The show’s creators are almost as surprising as their subject — suburban Jewish businessman Stephen Hendel and avant-garde choreographer Bill T. Jones, who would seem to have nothing in common with their subversive, marijuana-loving, polygamous inspiration. But he has enabled them to tell a revolutionary story in a ground-breaking way.
“This was a story that no one knew and that we could tell any way we wanted, and in a way that was outside what the American musical had become,” says Hendel, a commodities trader who is Fela!’s producer and originator. “A story of struggle and overcoming obstacles and standing up for the universal cause of social justice and human dignity.”
Hendel was overwhelmed when he first heard Fela’s music in 1999, two years after the musician’s death from AIDS in 1997. “It’s so thrilling and overpoweringly beautiful, sensual and hot,” he says. “His lyrics are so meaningful … he was using his gifts to speak truth to power.” Hendel’s only theatrical experience was escorting his wife, a Broadway producer and Tony Awards voter, to musicals he found pleasant but bland.
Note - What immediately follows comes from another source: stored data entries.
Lemma check_images_eq product_data category st :
  check_images E product_data category st =
  match images_of product_data with
  | inl e => (Raises e, st)
  | inr product_images =>
      if py_truthy product_images
      then match py_iter product_images with
           | inl e => (Raises e, st)
           | inr ids =>
               report (fst (judge_images E ids category st))
                      (snd (judge_images E ids category st))
           end
      else (Returns (Text ERR_NO_IMAGES) None, st)
  end.
Proof.
  unfold check_images.
  destruct (images_of product_data) as [e|product_images]; [reflexivity|].
  destruct (py_truthy product_images); [|reflexivity]. cbn [negb].
  destruct (py_iter product_images) as [e|ids]; [reflexivity|].
  unfold bind. now destruct (judge_images E ids category st).
Qed.

Lemma scrape_eq product_url category st :
  scrape_shopee_reviews E product_url category st =
  match parse_product_url product_url with
  | inl failure => (failure, st)
  | inr (shop_id, item_id) =>
      let page := listing_page shop_id item_id in
      let api := api_url shop_id item_id in
      let st1 := after_get E page None st in
      let st2 := after_get E api (Some 10%Z) st1 in
      match fst (env_get E (world st) page None) with
      | RaisesTimeout => (Returns (Text ERR_TIMEOUT) None, st1)
      | RaisesRequestException detail =>
          (Returns (Text (err_request detail)) None, st1)
      | Response _ _ =>
          match fst (env_get E (world st1) api (Some 10%Z)) with
          | RaisesTimeout => (Returns (Text ERR_TIMEOUT) None, st2)
          | RaisesRequestException detail =>
              (Returns (Text (err_request detail)) None, st2)
          | Response status_code json =>
              if (status_code =? 200)%Z
              then match json with
                   | inl detail => (Returns (Text (err_request detail)) None, st2)
                   | inr product_data => check_images E product_data category st2
                   end
              else (Returns (Text (err_http status_code)) None, st2)
          end
      end
  end.
Proof.
  unfold scrape_shopee_reviews.
  destruct (parse_product_url product_url) as [failure|[shop_id item_id]];
    [reflexivity|].
  cbv zeta. unfold fetch_listing, bind, session_get, after_get.
  destruct (env_get E (world st) (listing_page shop_id item_id) None)
    as [[page_status page_json| |detail] w1]; try reflexivity.
  cbn [fst snd world trace].
  unfold fetch_and_check, bind, session_get. cbn [world trace].
  destruct (env_get E w1 (api_url shop_id item_id) (Some 10%Z))
    as [[status_code json| |detail] w2]; try reflexivity.
  cbn [fst snd]. destruct (status_code =? 200)%Z; [|reflexivity].
  cbn [negb]. now destruct json.
Qed.
(** X11: when the first entry of the model listing has the string [i] as
    its identifier, [hosted_model] returns [i] if it has at least two
    characters and the wrapper's current model otherwise (the test
    [len(models) > 1] is made on that identifier); the wrapper and the
    client configuration are left as they were. *)
Theorem hosted_model_first_identifier (E : environment) (w : world) (i : string) :
  lists_first E w (VStr i) ->
  hosted_model E w
  = Returned (if Nat.ltb 1 (String.length i) then VStr i else model (self w)) w.
Proof. apply hosted_model_run. Qed.

Lemma hosted_model_first_identifier_witness :
  hosted_model (endpoint (listing_of ["m"; "model-b"]) failing_api) unpinned_wrapper
  = Returned (VStr "old-model") unpinned_wrapper
  /\ hosted_model (endpoint (listing_of ["model-a"]) failing_api) unpinned_wrapper
     = Returned (VStr "model-a") unpinned_wrapper.
Proof.
  split.
  - apply (hosted_model_first_identifier
             (endpoint (listing_of ["m"; "model-b"]) failing_api) unpinned_wrapper "m").
    split; [reflexivity|].
    exists {[ "data" := VList [VDict {[ "id" := VStr "m" ]}; VDict {[ "id" := VStr "model-b" ]}] ]},
           {[ "id" := VStr "m" ]}, [VDict {[ "id" := VStr "model-b" ]}].
    repeat split; reflexivity.
  - apply (hosted_model_first_identifier
             (endpoint (listing_of ["model-a"]) failing_api) unpinned_wrapper "model-a").
    split; [reflexivity|].
    exists {[ "data" := VList [VDict {[ "id" := VStr "model-a" ]}] ]},
           {[ "id" := VStr "model-a" ]}, [].
    repeat split; reflexivity.
Defined.

(** X12: after [_claim_global_context], whether it returned or raised,
    the client configuration holds the wrapper's [api_base] and [api_key]
    (even when the parameters carry other values under these keys), under
    [model] the model the wrapper had when the claim began, under every
    other recognised key the wrapper's parameter if it has one, and what it
    held before under every remaining key. *)
Theorem claim_writes_configuration (str : pyval -> string) (E : environment)
    (w : world) (k : string) :
  openai_api_global (world_of (_claim_global_context str E w)) !! k
  = if decide (k = "api_base") then Some (VStr (api_base (self w)))
    else if decide (k = "api_key") then Some (VStr (api_key (self w)))
    else if decide (k = "model") then Some (model (self w))
    else if bool_decide (k ∈ OPENAI_GLOBALS)
         then match parameters (self w) !! k with
              | Some v => Some v
              | None => openai_api_global w !! k
              end
         else openai_api_global w !! k.
Proof. rewrite claim_globals. apply claimed_global_lookup. Qed.
(** * Session state of the milter client ([mlt::Client], src/client.cpp)

    A shallow embedding of the class [mlt::Client]: its constructor with the
    identifier counter and the [ipAndPort] descriptor, [createContentFile],
    [reset], the private [cleanup] and the destructor.  The C library and
    Boost.Filesystem calls the methods make are recorded, in order, in a
    trace kept in the modelled process state, so that statements such as
    "the handle is closed at most once" or "every buffer is freed exactly
    once" are statements about that trace.  A run ends in [Undefined] at
    a call without defined behaviour, and in [Throw] when an exception
    leaves the method. *)

From Stdlib Require Import ZArith NArith List String Ascii Bool Lia.
From Stdlib Require DecimalString HexadecimalString.
From stdpp Require Import base gmap sets list strings.
Import ListNotations.

Local Open Scope N_scope.
Local Open Scope string_scope.
Local Open Scope list_scope.

(** ** Pointers, files and the call trace *)

(** A raw pointer ([FILE *], [char *], the mapped type of [sessionData]):
    an address, with [nullptr] the address zero. *)
Definition ptr := N.
Definition nullptr : ptr := 0.

(** [p != nullptr] *)
Definition nonnull (p : ptr) : bool := negb (N.eqb p nullptr).

(** What [fs::status] can say about a path that is not simply absent:
    the kind of file it names, or, for [Unreadable], that the query itself
    fails ([stat] ends in an error other than "no such file": no access
    to a parent directory, a name that is too long, ...), in which case
    [fs::exists], [fs::is_regular] and [fs::is_directory] raise
    [filesystem_error]. *)
Inductive fkind := Regular | Directory | Special | Unreadable.

(** One call into the C library, Boost.Filesystem or the diagnostic
    stream, as the methods issue them. *)
Inductive event :=
| EvFopen (path : string) (f : ptr)   (* fopen(path, "w+") returned f *)
| EvFclose (f : ptr)                  (* fclose(f) *)
| EvRemove (path : string)            (* fs::remove(path) *)
| EvFree (p : ptr)                    (* free(p) *)
| EvCerr (msg : string).              (* one line written to std::cerr *)

(** The process as the class sees it: the file system, the static member
    [Client::uniqueId], and the trace of calls made so far (oldest first).
    [unremovable] are the paths on which [fs::remove] raises a
    [filesystem_error]. *)
Record world := World {
  files : gmap string fkind;
  unremovable : gset string;
  uniqueId : N;
  calls : list event
}.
He became obsessed with the idea of producing a show about Fela — which his wife’s experienced compatriots said couldn’t be done.
“Everyone thought I was crazy,” Hendel says. After several years, a friend suggested Jones, a modern dance choreographer famed for his sharp intellect and history of tackling socially charged subjects. As it turned out, Jones knew Fela’s music. He agreed to be choreographer and director, intrigued not just by the possibilities of bringing Fela’s story to life but by the challenges of winning over mainstream audiences to Fela’s intense music and politics, and working outside the abstract realm of modern dance.
“Many people who come from my generation of performance makers or dance makers, we really were not concerned with narrative,” says Jones, 61. “Going into commercial theater and Fela!, the question was how can you tell a story and at the same time absorb the ideas that have obsessed me all these years? ... My idea was to keep it as free as you can, but make sure you’re able to ride an audience, to keep them going forward.”
Musician first
Fela Kuti was a complex, extraordinary figure. His parents fought for Nigerian independence from British colonial rule, but Fela was a musician before he was an activist — though that too was a form of rebellion. When his parents sent him to study medicine in London in the late ’50s, he quit to make music, absorbing jazz, James Brown and Cuban mambo and combining them with African styles and rhythms to create a dense, urgent music he called Afrobeat. Visiting the United States in the late ’60s, he met a female Black Panther who changed his ideas about politics and race (a key moment in the show).